Exercise description:
Give back exactly the lines from the one containing "Definition load_state_dict (env" through the end of the records, including both, and no others.

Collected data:
(** One restored slot: staging ownership is rebuilt from the route plans. *)
Definition restore_group (st : TQ) (g : GroupMeta) : res TQ :=
  decoded ← traverse decode_route_plan (tagged_plans (g_meta g));
  let keys := concat (cleanup_staging_keys <$> decoded) in
  Ok (with_lists st (meta_list st ++ [Some (g_meta g)])
    (start_weight_list st ++ [g_start_weight g]) (end_weight_list st ++ [g_end_weight g])
    (target_step_list st ++ [g_target_step g]) (ready_list st ++ [true])
    (group_ids st ++ [g_group_id g]) (rollout_ids_list st ++ [Some (sample_ids (g_meta g))])
    (staging_keys_list st ++
       [match keys with [] => None | _ => Some (fromkeys [] keys) end])).

Fixpoint restore_groups (st : TQ) (gs : list GroupMeta) : res TQ :=
  match gs with
  | [] => Ok st
  | g :: rest => st' ← restore_group st g; restore_groups st' rest
  end.

Section checkpoint.
  Context (sha256_json : PyVal -> string).

Definition metadata_state_dict (saved_capacity : Z) (additional : list GroupMeta) (st : TQ)
    : res Envelope :=
  ready ← ready_groups (ready_list st) 0 st;
  gs ← add_groups ready additional;
  digest ← replay_manifest_digest sha256_json gs;
  Ok (mkEnv (Some REPLAY_BUFFER_METADATA_SCHEMA_VERSION) (Some REPLAY_BUFFER_METADATA_STORAGE)
        (Some (tq_partition_id st)) (Some saved_capacity) (Some digest)
        (Some (raw_of <$> gs))).

Definition load_state_dict (env : Envelope) (max_groups : Z) (partition : string) (gsize : Z)
    (expected_digest : string) (st : TQ) : res (TQ * nat) :=
  _ ← raise_if (negb (bool_decide (meta_list st = []) && bool_decide (group_ids st = [])
                      && match training_claims st with [] => true | _ => false end)) RuntimeError;
  match env_schema_version env, env_storage env, env_partition_id env, env_saved_capacity env,
        env_manifest_digest env, env_groups env with
  | Some version, Some storage, Some part, Some _, Some digest, Some raws =>
      _ ← raise_if (negb (version =? REPLAY_BUFFER_METADATA_SCHEMA_VERSION)) ValueError;
      _ ← raise_if (negb (bool_decide (storage = REPLAY_BUFFER_METADATA_STORAGE))) ValueError;
      _ ← raise_if (negb (bool_decide (part = partition))) ValueError;
      gs ← load_check_groups partition gsize [] raws;
      actual ← replay_manifest_digest sha256_json gs;
      _ ← raise_if (negb (bool_decide (digest = actual))) ValueError;
      _ ← raise_if (negb (bool_decide (expected_digest = actual))) ValueError;
      _ ← raise_if (max_groups <? Z.of_nat (length gs)) ValueError;
      st' ← restore_groups st gs;
      Ok (st', length gs)
  | _, _, _, _, _, _ => Raise ValueError
  end.
End checkpoint.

Solved problem:
Definition load_state_dict (env : Envelope) (max_groups : Z) (partition : string) (gsize : Z)
    (expected_digest : string) (st : TQ) : res (TQ * nat) :=
  _ ← raise_if (negb (bool_decide (meta_list st = []) && bool_decide (group_ids st = [])
                      && match training_claims st with [] => true | _ => false end)) RuntimeError;
  match env_schema_version env, env_storage env, env_partition_id env, env_saved_capacity env,
        env_manifest_digest env, env_groups env with
  | Some version, Some storage, Some part, Some _, Some digest, Some raws =>
      _ ← raise_if (negb (version =? REPLAY_BUFFER_METADATA_SCHEMA_VERSION)) ValueError;
      _ ← raise_if (negb (bool_decide (storage = REPLAY_BUFFER_METADATA_STORAGE))) ValueError;
      _ ← raise_if (negb (bool_decide (part = partition))) ValueError;
      gs ← load_check_groups partition gsize [] raws;
      actual ← replay_manifest_digest sha256_json gs;
      _ ← raise_if (negb (bool_decide (digest = actual))) ValueError;
      _ ← raise_if (negb (bool_decide (expected_digest = actual))) ValueError;
      _ ← raise_if (max_groups <? Z.of_nat (length gs)) ValueError;
      st' ← restore_groups st gs;
      Ok (st', length gs)
  | _, _, _, _, _, _ => Raise ValueError
  end.
End checkpoint.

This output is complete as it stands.